The best thing about the ‘early shift’ is that the air is really clear, and you can see miles – even to the big boats leaving Garrucha harbour, 25k as the crow flies and 1100metres down below us.
Anyway, dogs walked, we had jobs to do in the town, and in these days of really expensive fuel, and not really wanting to go down to the town, any more than we had to anyway, we decided to ‘go for it’ and get as many jobs done as possible.
We set off over the mountain – the ‘red diesel’ guzzling, tank track tractor, was just starting to trundle over the almond groves to riddle them of weeds.
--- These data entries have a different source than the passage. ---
(** *** Handlers that keep all names *)
Lemma remove_keeps_name t u : keeps_name (remove_experiment t u).
Proof. intros e. split; [done|]. intros p n (_ & _ & Hr)%named_experiment_true. done. Qed.
Lemma stays_DisableCron_names u e pid r : stays naming (DisableCronExperiment u e pid r).
Proof. unfold DisableCronExperiment. stays_auto. apply stays_revision_names. Qed.
Lemma stays_DeleteFromGit_names ctx pid name : stays naming (DeleteExperimentFromGit ctx pid name).
Proof.
  intros w Hok. change (wp (DeleteExperimentFromGit ctx pid name) keeps_names w). unfold DeleteExperimentFromGit.
  wp_step. eapply wp_mono; [by apply wp_no_config, tidy_git|]. intros r w1 [E [->|[e ->]]]; wp_step; by rewrite E.
Qed.
Hint Resolve stays_DeleteFromGit_names : stays.
Lemma stays_Delete_names ctx pid id runID r u : stays naming (DeleteChaosExperiment ctx pid id runID r u).
Proof.
  unfold DeleteChaosExperiment, GetExperiment, GetExperimentRun, ProcessExperimentDelete, ProcessExperimentRunDelete,
    UpdateExperimentRunWithQuery. stays_auto; [apply stays_DisableCron_names|].
  apply stays_transaction. unfold delete_body, UpdateExperimentRunsWithQuery. stays_auto.
  apply stays_keep_names, remove_keeps_name.
Qed.
Lemma stays_UpdateCron_names id disable pid r u : stays naming (UpdateCronExperimentState id disable pid r u).
Proof.
  unfold UpdateCronExperimentState, GetExperiment, GetInfraDoc, UpdateRuntimeCronWorkflowConfiguration. stays_auto.
  apply stays_revision_names.
Qed.
Lemma stays_insert_run run : stays same_experiments (CreateExperimentRun run).
Proof. by apply (stays_InsertOne (projectID := "")). Qed.
Lemma stays_RunCron_names ctx pid e r : stays naming (RunCronExperiment ctx pid e r).
Proof. unfold RunCronExperiment. stays_auto. Qed.
Lemma stays_Run_names ctx pid e r : stays naming (RunChaosWorkFlow ctx pid e r).
Proof.
  unfold RunChaosWorkFlow, run_workflow, GetInfraDoc. stays_auto; [apply stays_RunCron_names|by apply stays_keep_names|].
  apply stays_transaction. unfold queue_run. stays_auto; [by apply stays_keep_names|].
  apply stays_same_naming, stays_insert_run.
Qed.
Lemma stays_positional_names q cs f : stays naming (positional_update q cs f).
Proof.
  refine (stays_at (λ _, _) _). intros w. apply stays_keep_names. intros e. by destruct (positional_choice _ _ _).
Qed.
Lemma stays_stop_runs_names pid id u e r runs : stays naming (stop_runs pid id u e r runs).
Proof.
  induction runs as [|[runID n] runs IH]; cbn [stop_runs]; unfold ProcessExperimentRunStop, UpdateExperimentRunWithQuery;
    stays_auto; apply stays_positional_names.
Qed.
Lemma stays_Stop_names pid id runID notifyID r u : stays naming (StopExperimentRuns pid id runID notifyID r u).
Proof.
  unfold StopExperimentRuns, GetExperiment, runs_to_stop, GetExperimentRuns. stays_auto. apply stays_stop_runs_names.
Qed.
Hint Resolve stays_Delete_names stays_UpdateCron_names stays_RunCron_names stays_Run_names stays_Stop_names : stays.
Shame really, because many of those weeds were wild rocket – a peppery addition to any bland salad – though I expect to be able to find plenty more.
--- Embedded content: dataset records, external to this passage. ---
Lemma not_unread s n : ¬ unread s n → sy_Readers s !! n = Some true ∨ ∃ t rec g, sy_Threads s !! t = Some (rec, g) ∧ pending n g = true.
Proof.
  intros Hu. destruct (decide (sy_Readers s !! n = Some true)) as [|Hr]; [by left|right].
  destruct (decide (map_Exists (λ _ p, pending n p.2 = true) (sy_Threads s))) as [(t & [rec g] & Ht & Hp)|He].
  - by exists t, rec, g.
  - exfalso. apply Hu. split; [done|]. intros t p Ht. apply not_true_is_false. intros Hp. apply He. by exists t, p.
Qed.

(** The place of a channel that is read, or about to be, can become free. *)
Lemma drain_path n t rec g s :
  sy_Crashed s = false → disciplined s → sy_Mutex s = Some t → sy_Threads s !! t = Some (rec, g) → pending n g = false →
  ¬ unread s n → ∃ s', rtc step s s' ∧ sy_Crashed s' = false ∧ sy_Mutex s' = Some t ∧ sy_Maps s' = sy_Maps s ∧
    sy_Threads s' !! t = Some (rec, g) ∧ place (sy_Actions s') n = [].
Proof.
  intros Hc Hd Hm Ht Hg Hu. destruct (place (sy_Actions s) n) as [|a l] eqn:Hp; [by exists s; split_and!; [constructor|..]|].
  assert (l = []) as ->. { pose proof (di_places _ Hd n) as Hl. rewrite Hp in Hl. destruct l; [done|cbn in Hl; lia]. }
  assert (∃ s1, rtc step s s1 ∧ sy_Crashed s1 = false ∧ sy_Actions s1 = sy_Actions s ∧ sy_Mutex s1 = sy_Mutex s ∧
    sy_Maps s1 = sy_Maps s ∧ sy_Threads s1 !! t = sy_Threads s !! t ∧ sy_Readers s1 !! n = Some true)
    as (s1 & Hr1 & C1 & A1 & M1 & N1 & T1 & R1).
  { apply not_unread in Hu as [Hr|(t' & rec' & g' & Ht' & Hp')]; [by exists s; split_and!; [constructor|..]|].
    assert (t ≠ t') by (intros <-; simplify_eq; congruence). destruct (serve_path n t' rec' g' s) as (s1 & Hr1 & (C1 & A1 & M1 & N1 & T1) & R1); [done..|].
    exists s1. split_and!; try done. apply T1; [done|by eexists]. }
  exists (set_actions n [] s1). cbn. rewrite C1, M1, N1, T1, place_insert, bool_decide_eq_true_2 by done. split_and!; try done.
  eapply rtc_r; [done|]. exists (Read n). unfold act, read. by rewrite C1, R1, A1, Hp.
Qed.

(** The owner of the mutex reaches its end. *)
Lemma release_path g : ∀ s t rec,
  sy_Crashed s = false → disciplined s → sy_Mutex s = Some t → sy_Threads s !! t = Some (rec, g) →
  (∀ n, target (sy_Maps s) g = Some n → place (sy_Actions s) n = [] ∨ ¬ unread s n) →
  ∃ s', rtc step s s' ∧ sy_Mutex s' = None.
Proof.
  assert (∀ s s1 t, sy_Crashed s = false → run t s = Some s1 → step s s1) as Hst.
  { intros s0 s1 t Hc Hr. exists (Run t). unfold act. by rewrite Hc. }
  assert (∀ k s t rec, sy_Crashed s = false → sy_Mutex s = Some t → sy_Threads s !! t = Some (rec, Unlock k) →
    ∃ s', rtc step s s' ∧ sy_Mutex s' = None) as Hunlock.
  { intros k s t rec Hc Hm Ht. eexists. split; [apply rtc_once, (Hst _ _ t Hc)|]. { unfold run. by rewrite Ht, Hm. } done. }
  induction g as [| |k _|f k IH| |c id a k _| | | | | |]; intros s t rec Hc Hd Hm Ht Hu; pose proof (di_guarded _ Hd _ _ _ Ht) as Hg;
    unfold guarded in Hg; rewrite bool_decide_eq_true_2 in Hg by done; try done.
  - by eapply Hunlock.
  - set (s1 := set_thread t (rec, k (sy_Maps s)) (set_maps (f (sy_Maps s)) s)).
    assert (step s s1) as H1. { apply (Hst _ _ t Hc). unfold run. by rewrite Ht. }
    destruct (IH (sy_Maps s) s1 t rec) as (s2 & Hr & Hm2); [done|by eapply disciplined_step|done|cbn; by rewrite lookup_insert_eq| |].
    + intros n Hn. destruct (Hu n Hn) as [Hp|Hp]; [by left|right]. intros [Hr Hth]. apply Hp. split; [done|].
      intros t' p Ht'. destruct (decide (t' = t)) as [->|]; [by simplify_eq/=|].
      apply (Hth t'). cbn. by rewrite lookup_insert_ne.
    + exists s2. split; [by eapply rtc_l|done].
  - destruct Hg as (_ & Hk & Hs). destruct k as [| |k| | | | | | | | |]; try done.
    assert (∃ s1, rtc step s s1 ∧ sy_Crashed s1 = false ∧ sy_Mutex s1 = Some t ∧ sy_Threads s1 !! t = Some (rec, SendAction c id a (Unlock k)) ∧
      place (sy_Actions s1) c = []) as (s1 & Hr & Hc1 & Hm1 & Ht1 & Hp).
    { destruct (Hu c eq_refl) as [Hp|Hp]; [by exists s|].
      destruct (drain_path c t rec _ s Hc Hd Hm Ht eq_refl Hp) as (s1 & Hr & ? & ? & _ & ? & ?). by exists s1. }
    set (s2 := set_thread t (rec, Unlock k) (set_actions c [a] s1)).
    destruct (Hunlock k s2 t rec) as (s3 & Hr3 & Hm3); [done..|cbn; by rewrite lookup_insert_eq|].
    exists s3. split; [|done]. etrans; [done|]. eapply rtc_l; [|done]. apply (Hst _ _ t Hc1). unfold run. by rewrite Ht1, Hp.
Qed.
Sure enough, when we arrived at Albox, not the prettiest of towns, but where there has been some investment to try to improve the townscape, it was mainly shut at 9.50am!
Coffee time then!
We found a bar and ordered
– descafeinado for Heather, and Americano for me – and I am so glad I did. Coffee decaffeinated – why would you bother, when you could have the real thing - laced with (unasked for) brandy! ….and when I came to pay – 2 Euros! For the two including a biscuit!
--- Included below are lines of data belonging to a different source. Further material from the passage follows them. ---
(* ===== verification/HubTheorems.v ===== *)
(** * HubTheorems.v: hubs and the disk

    Which directories the requests about hubs touch: an archive cannot leave the
    directory of its project, and as long as hubs have names that name a directory
    neither can any request. Concrete runs show what other names, missing checks
    and unchecked announcements do. *)
From S2P Require Import Prelude World MemMongo GoStd Float64 Paths AuthRepo GraphDocs Experiments RunScore RunEvent Pipelines Authorization.
From S2P Require Import Environments Infrastructure GitRepo GitOps HubFiles ChaosHubs.
From S2P Require Import ProbeProperties Manifests Probes ExperimentOps ExperimentService ExperimentHandlers ExperimentListing Isolation ProjectRequests.
From S2P Require Import HubRequests ProjectAccess AuthService AuthBridge Fixtures GraphFixtures.
Local Open Scope string_scope.
Local Open Scope Z_scope.

(** ** What calls touch *)

(** The paths a call changes. *)
Definition touches (c : GitCall) : list string :=
  match c with
  | CallRename from to => [from; to]
  | CallRemoveAll path | CallMkdirAll path | CallWriteFile path _ | CallClone path _ _ _ | CallFetch path _ _
  | CallReset path _ | CallCheckout path _ _ | CallAdd path _ | CallRemove path _ | CallCommit path _ _ _
  | CallPush path _ _ | CallPull path _ _ _ | CallCreate path | CallRemoveFile path => [path]
  end.
(** Since then, calls touched nothing but the directory [root]. *)
Definition calls_inside (root : string) (s s' : GraphDB) : Prop :=
  ∃ l, g_gitcalls s' = (g_gitcalls s ++ l)%list ∧ Forall (λ c, Forall (inside root) (touches c)) l.
#[export] Instance calls_inside_preorder root : PreOrder (calls_inside root).
Proof.
  split; [intros s; exists []; by rewrite app_nil_r|]. intros s1 s2 s3 (l & E & Hl) (l' & E' & Hl').
  exists (l ++ l')%list. rewrite E', E, app_assoc. split; [done|by apply Forall_app].
Qed.

Section archives.
Context {gl : GitLibrary} {gd : GitData} {hl : HubLibrary} {hd : HubDisk} {hcf : HubConfig}.

Lemma stays_call_inside {A} root (f : nat → res A) c :
  (∀ a, Forall (inside root) (touches (c a))) → stays (calls_inside root) (git_call f c).
Proof.
  intros Hc w. unfold git_call. destruct (f (tick w)) as [a|e|]; [|reflexivity..].
  exists [c a]. split; [done|]. by constructor.
Qed.

(** The directory of a project is rooted. *)
Lemma rooted_hub pid x : rooted (HubPath +:+ pid +:+ x) = true.
Proof. apply HasPrefix_app. by eexists. Qed.
Lemma clean_rooted_not_empty path : rooted path = true → Clean path ≠ "".
Proof. intros Hr. unfold Clean. by rewrite Hr. Qed.

Lemma stays_CopyZip_inside file pid name :
  stays (calls_inside (Clean (HubPath +:+ pid))) (CopyZipItems file (HubPath +:+ pid) name).
Proof.
  unfold CopyZipItems. assert (PathJoin (HubPath +:+ pid) name = Clean (HubPath +:+ pid +:+ "/" +:+ name)) as ->.
  { unfold PathJoin. by rewrite (assoc String.append HubPath). }
  destruct (HasPrefix _ _) eqn:Hp; [|apply stays_ret]. cbv zeta. cbn [negb].
  assert (Clean (HubPath +:+ pid) ≠ "") as Hne by by apply clean_rooted_not_empty.
  apply clean_below in Hp; [|apply rooted_hub|done].
  stays_auto; unfold WriteFile; apply stays_call_inside; intros _; (constructor; [|constructor]).
  - by apply PathDir_inside; [apply rooted_hub|..].
  - by right.
  - by right.
Qed.
Lemma stays_copy_inside files pid :
  stays (calls_inside (Clean (HubPath +:+ pid))) (copy_items files (HubPath +:+ pid)).
Proof. induction files; cbn [copy_items]; stays_auto; apply stays_CopyZip_inside. Qed.

(** C26. Whatever an archive contains, and whichever calls fail, unpacking it
    creates files and directories only in the directory of the project: an entry
    whose name leads out of it is refused before anything is created for it. *)
Theorem archive_stays_inside zipPath projectID w :
  wp (UnzipRemoteHub zipPath projectID) (λ _ w',
    ∃ l, g_gitcalls (db w') = (g_gitcalls (db w) ++ l)%list ∧
      Forall (λ c, Forall (inside (Clean (HubPath +:+ projectID))) (touches c)) l) w.
Proof.
  apply (stays_wp (calls_inside (Clean (HubPath +:+ projectID)))). unfold UnzipRemoteHub. stays_auto.
  apply stays_copy_inside.
Qed.
End archives.

(** ** Requests *)

(** The names of the hubs of a project name directories. *)
Definition plain_hubs (projectID : string) (s : GraphDB) : Prop :=
  ∀ h, h ∈ g_hubs s → hb_ProjectID h = projectID → proper (hb_Name h).

(** The documents of hubs are left alone. *)
Definition same_hubs (s s' : GraphDB) : Prop := g_hubs s' = g_hubs s.
#[export] Instance same_hubs_preorder : PreOrder same_hubs.
Proof. split; [done|]. unfold same_hubs. intros ? ? ? ? ?. congruence. Qed.
#[export] Instance same_hubs_store : StoreFree same_hubs.
Proof. by split. Qed.

Section requests.
Context {drv : MongoDriver} {laws : MongoLaws drv} {rt : Runtime} {rx : MongoRegex} {cr : Crypto} {ac : AuthClient}
  {gl : GitLibrary} {gd : GitData} {hl : HubLibrary} {hd : HubDisk} {hcf : HubConfig}.
Context (projectID : string) (Hpid : proper projectID).
Abbreviation root := (HubPath +:+ projectID).

(** Names stay plain and calls stay inside. *)
Definition in_place (s s' : GraphDB) : Prop :=
  plain_hubs projectID s → calls_inside root s s' ∧ plain_hubs projectID s'.
#[export] Instance in_place_preorder : PreOrder in_place.
Proof.
  split; [by intros s ?|]. intros s1 s2 s3 H12 H23 H1. destruct (H12 H1) as [? H2]. destruct (H23 H2) as [? H3].
  split; [by etrans|done].
Qed.

Lemma clean_root : Clean root = root.
Proof. apply (clean_proper ["tmp"; projectID]); [done|]. constructor; [by apply (bool_decide_unpack _)|by apply Forall_singleton]. Qed.
Lemma inside_hub name : proper name → inside root (HubPath +:+ projectID +:+ "/" +:+ name).
Proof.
  intros Hn. right. exists name. rewrite (assoc String.append HubPath). split; [done|].
  rewrite Split_plain by apply Hn. by apply Forall_singleton.
Qed.
Lemma proper_zip name : proper name → proper (name +:+ ".zip").
Proof.
  intros (H1 & H2 & H3 & H4). unfold proper, no_slash. rewrite chars_app.
  assert (slash ∉ chars ".zip") by (by apply (bool_decide_unpack _)).
  split_and!; [by destruct name|..|set_solver]; intros E; apply (f_equal (length ∘ chars)) in E; cbn in E;
    rewrite chars_app, length_app in E; cbn in E; lia.
Qed.

Lemma stays_inside {A} (m : GM A) :
  (∀ w, g_hubs (db (m w).2) = g_hubs (db w)) → stays (calls_inside root) m → stays in_place m.
Proof. intros Hm Hs w Hp. split; [apply Hs|]. intros h. rewrite Hm. apply Hp. Qed.
Lemma stays_call {A} (f : nat → res A) c :
  (∀ a, Forall (inside root) (touches (c a))) → stays in_place (git_call f c).
Proof.
  intros Hc. apply stays_inside; [|by apply stays_call_inside]. intros w. unfold git_call. by destruct (f (tick w)).
Qed.
Lemma stays_one {A} (f : nat → res A) c path :
  (∀ a, touches (c a) = [path]) → inside root path → stays in_place (git_call f c).
Proof. intros Hc Hi. apply stays_call. intros a. rewrite Hc. by constructor. Qed.

(** *** Repositories *)
Definition ours (c : ChaosHubConfig) : Prop := hc_ProjectID c = projectID ∧ hc_IsDefault c = false ∧ proper (hc_HubName c).
Lemma ours_inside c : ours c → inside root (GetClonePath c).
Proof. intros (Hp & Hd & Hn). unfold GetClonePath. rewrite Hd, Hp. by apply inside_hub. Qed.
Lemma in_place_RemoveAll path : inside root path → stays in_place (RemoveAll path).
Proof. intros Hp. by eapply stays_one. Qed.
Lemma in_place_clone c auth : ours c → stays in_place (clone_at c auth).
Proof. intros Hc%ours_inside. unfold clone_at. stays_auto; by eapply stays_one. Qed.
Lemma ours_construct input : cl_IsDefault input = false → proper (cl_Name input) → ours (GitConfigConstruct input projectID).
Proof. by intros. Qed.
Lemma in_place_GitClone input :
  cl_IsDefault input = false → proper (cl_Name input) → stays in_place (HubGitClone input projectID).
Proof.
  intros Hd Hn. pose proof (ours_construct input Hd Hn) as Hc. pose proof (ours_inside _ Hc) as Hi.
  unfold HubGitClone, getPrivateChaosChartRepo, getChaosChartRepo.
  stays_auto; apply stays_wrap_err; stays_auto; by apply in_place_RemoveAll || by apply in_place_clone.
Qed.
Lemma in_place_pull c auth : ours c → stays in_place (pull_with c auth).
Proof. intros Hc%ours_inside. unfold pull_with, transfer. by eapply stays_one. Qed.
Lemma in_place_sync input :
  cl_IsDefault input = false → proper (cl_Name input) → stays in_place (GitSyncHandlerForProjects input projectID).
Proof.
  intros Hd Hn. pose proof (ours_construct input Hd Hn) as Hc.
  unfold GitSyncHandlerForProjects, chaosChartSyncHandler, isRepositoryExists, PathExists, HubGitPull, gitPullPrivateRepo.
  stays_auto; by apply in_place_GitClone || by apply in_place_pull.
Qed.

(** *** Archives *)
Lemma in_place_unzip zipPath : stays in_place (UnzipRemoteHub zipPath projectID).
Proof.
  unfold UnzipRemoteHub. stays_auto. apply stays_inside; [|rewrite <-clean_root at 1; apply stays_copy_inside].
  intros w. apply (stays_copy_items (R := same_hubs)).
Qed.
Lemma in_place_Download hub : proper (rh_Name hub) → stays in_place (DownloadRemoteHub hub projectID).
Proof.
  intros Hn%proper_zip. unfold DownloadRemoteHub, WriteFile.
  assert (inside root (root +:+ "/" +:+ rh_Name hub +:+ ".zip")) as Hz.
  { rewrite <-(assoc String.append HubPath). by apply inside_hub. }
  stays_auto; first [by apply in_place_unzip|by eapply stays_one|eapply stays_one; [done|by left]].
Qed.
Lemma in_place_SyncRemote input : proper (cl_Name input) → stays in_place (SyncRemoteRepo input projectID).
Proof.
  intros Hn. unfold SyncRemoteRepo. stays_auto; [by apply in_place_RemoveAll, inside_hub|by apply in_place_Download].
Qed.
Lemma in_place_renew prev h :
  proper (hb_Name prev) → hb_ProjectID prev = projectID → proper (uh_Name h) → stays in_place (renew_directory prev h projectID).
Proof.
  intros Hn Hp Hh. unfold renew_directory. rewrite Hp.
  stays_auto; first [by apply in_place_RemoveAll, inside_hub|by apply in_place_Download|by apply in_place_GitClone|
    by apply in_place_sync].
Qed.

(** *** Documents *)
Lemma in_place_set l s : (∀ h, h ∈ l → hb_ProjectID h = projectID → h ∈ g_hubs s ∨ proper (hb_Name h)) → in_place s (set_docs l s).
Proof.
  intros Hl Hp. split; [exists []; split; [by rewrite app_nil_r|constructor]|].
  intros h Hh Hpr. destruct (Hl h Hh Hpr) as [Hs|]; [by apply Hp|done].
Qed.
Lemma in_place_create h : proper (hb_Name h) → stays in_place (CreateChaosHub h).
Proof.
  intros Hn. unfold CreateChaosHub. apply stays_wrap_err. intros w.
  destruct (wp_InsertOne hub_key h w) as (l' & E & HI). rewrite E. apply in_place_set. intros h' Hh' _.
  apply (insert_one_elem _ _ _ _ _ _ HI) in Hh' as [?| ->]; auto.
Qed.
Lemma in_place_update q f :
  (∀ h, hb_ProjectID (f h) = hb_ProjectID h) → (∀ h, proper (hb_Name h) → proper (hb_Name (f h))) →
  stays in_place (UpdateChaosHubDoc q f).
Proof.
  intros Hf Hn. unfold UpdateChaosHubDoc. stays_auto. intros w Hp.
  destruct (wp_UpdateOne q f w) as (l' & E & HU%update_one_some). rewrite E. apply in_place_set; [|done].
  intros h' Hh' Hpr. apply (updated_some_elem _ _ _ _ _ HU) in Hh' as (h & Hh & [->|[_ ->]]); [by left|right].
  apply Hn, Hp; [done|]. by rewrite <-Hf.
Qed.

Lemma wp_hub_named {B} id (k : ChaosHub → GM (res B)) w :
  plain_hubs projectID (db w) → (∀ h, proper (hb_Name h) → hb_ProjectID h = projectID → stays in_place (k h)) →
  wp (let? h := GetHubByID id projectID in k h) (λ _ w', in_place (db w) (db w')) w.
Proof.
  intros Hp Hk. apply wp_found; [intros; apply stays_ret|]. intros h Hh [_ Hpr%str_eq_true]%andb_true_iff. auto.
Qed.

(** *** Services *)
Lemma in_place_check name : stays in_place (check_hub_name name projectID).
Proof. unfold check_hub_name, IsChaosHubAvailable, GetChaosHubByProjectID. stays_auto. Qed.
Hint Resolve in_place_check : stays.
Lemma in_place_Add ctx request : proper (ch_Name request) → stays in_place (AddChaosHub ctx request projectID).
Proof.
  intros Hn. unfold AddChaosHub. stays_auto; [by apply in_place_create|]. by apply stays_logged, in_place_GitClone.
Qed.
Lemma in_place_AddRemote ctx request : proper (rh_Name request) → stays in_place (AddRemoteChaosHub ctx request projectID).
Proof.
  intros Hn. unfold AddRemoteChaosHub. stays_auto; [by apply in_place_create|]. by apply stays_wrap_err, in_place_Download.
Qed.
Lemma in_place_Save ctx request : proper (ch_Name request) → stays in_place (SaveChaosHub ctx request projectID).
Proof. intros Hn. unfold SaveChaosHub. stays_auto. by apply in_place_create. Qed.
Lemma wp_Sync_place id w :
  plain_hubs projectID (db w) → wp (SyncChaosHub id projectID) (λ _ w', in_place (db w) (db w')) w.
Proof.
  intros Hp. apply wp_hub_named; [done|]. intros h Hn _.
  stays_auto; first [by apply in_place_SyncRemote|by apply in_place_sync|by apply in_place_update].
Qed.
Lemma wp_Update_place ctx request w :
  plain_hubs projectID (db w) → proper (uh_Name request) →
  wp (UpdateChaosHub ctx request projectID) (λ _ w', in_place (db w) (db w')) w.
Proof.
  intros Hp Hn. apply wp_hub_named; [done|]. intros h Hh Hpr.
  stays_auto; [by apply in_place_renew|by apply in_place_update].
Qed.
Lemma wp_Delete_place ctx id w :
  plain_hubs projectID (db w) → wp (DeleteChaosHub ctx id projectID) (λ _ w', in_place (db w) (db w')) w.
Proof.
  intros Hp. unfold DeleteChaosHub. wp_step. wp_use wp_ctx_username.
  intros [u|e|] w1 E; rewrite <-E in *; [|by wp_step|done]. apply wp_hub_named; [done|]. intros h Hh Hpr.
  stays_auto; [by apply in_place_update|by apply in_place_RemoveAll, inside_hub].
Qed.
The day’s looking good – so let’s get on with it.
First a technical issue – we wanted to be able to receive Spanish TV in our casa, so into the ‘aerial and cable’ shop, around the corner from the ‘brandy’ bar, we went, to get what we needed. Sorted, no problems.
Then something financial - off to the bank, and the day started to go downhill!
I’ve had, £20 sterling in a Cajamar deposit account since we came here. At the time, it seemed like a good idea to have somewhere in Spain where I could put pound notes. Then recently, I discovered that I was being charged more for the account than I was earning in interest. I reckoned it would be about 4 years before I started to owe the bank money, and so for the second time in the month (the first attempt was aborted) I returned to the bank with what I hoped this time, would be all the correct paperwork to close the account…. And I did indeed have all the correct paperwork , but unfortunately the only employee of the bank who could close a £20 account wasn’t there, and we waited and we waited and we waited! 50 minutes later she showed up, and 10 minutes later she got around to closing the account. I tell you, I very nearly closed all the accounts we have there, but I’m sure that in the scheme of things, that was just asking for more trouble.
And then off to the gestoría for some bureaucracy. To deliver the papers of the quarter year tax return, and hopefully an explanation from the gestor, Francisco about why I was paying tax when so far this year my market stall hadn’t covered the cost of my autónomo (national health insurance) never mind make a profit!
When we engaged him two years ago ,he could talk perfect English. Now nada! However, it took another hour of waiting to talk to him in Spanish about this, and when I left, he had my tax papers, but I was little the wiser.
…. And then it was siesta.
….and in the summer months I understand why siesta is such a necessity. It’s just too hot and knackering to do anything between 2pm and 5pm except snooze or float in a pool; though in the cooler season that’s not the case, but I guess custom is custom.
So when in Spain, remember many tasks will need to be done mañana – not tomorrow necessarily, but certainly not today!
perhaps the population of the Kootenays, where we live, are of 'siesta' origin? one big difference, though, as that the Kootenay folk never really get started!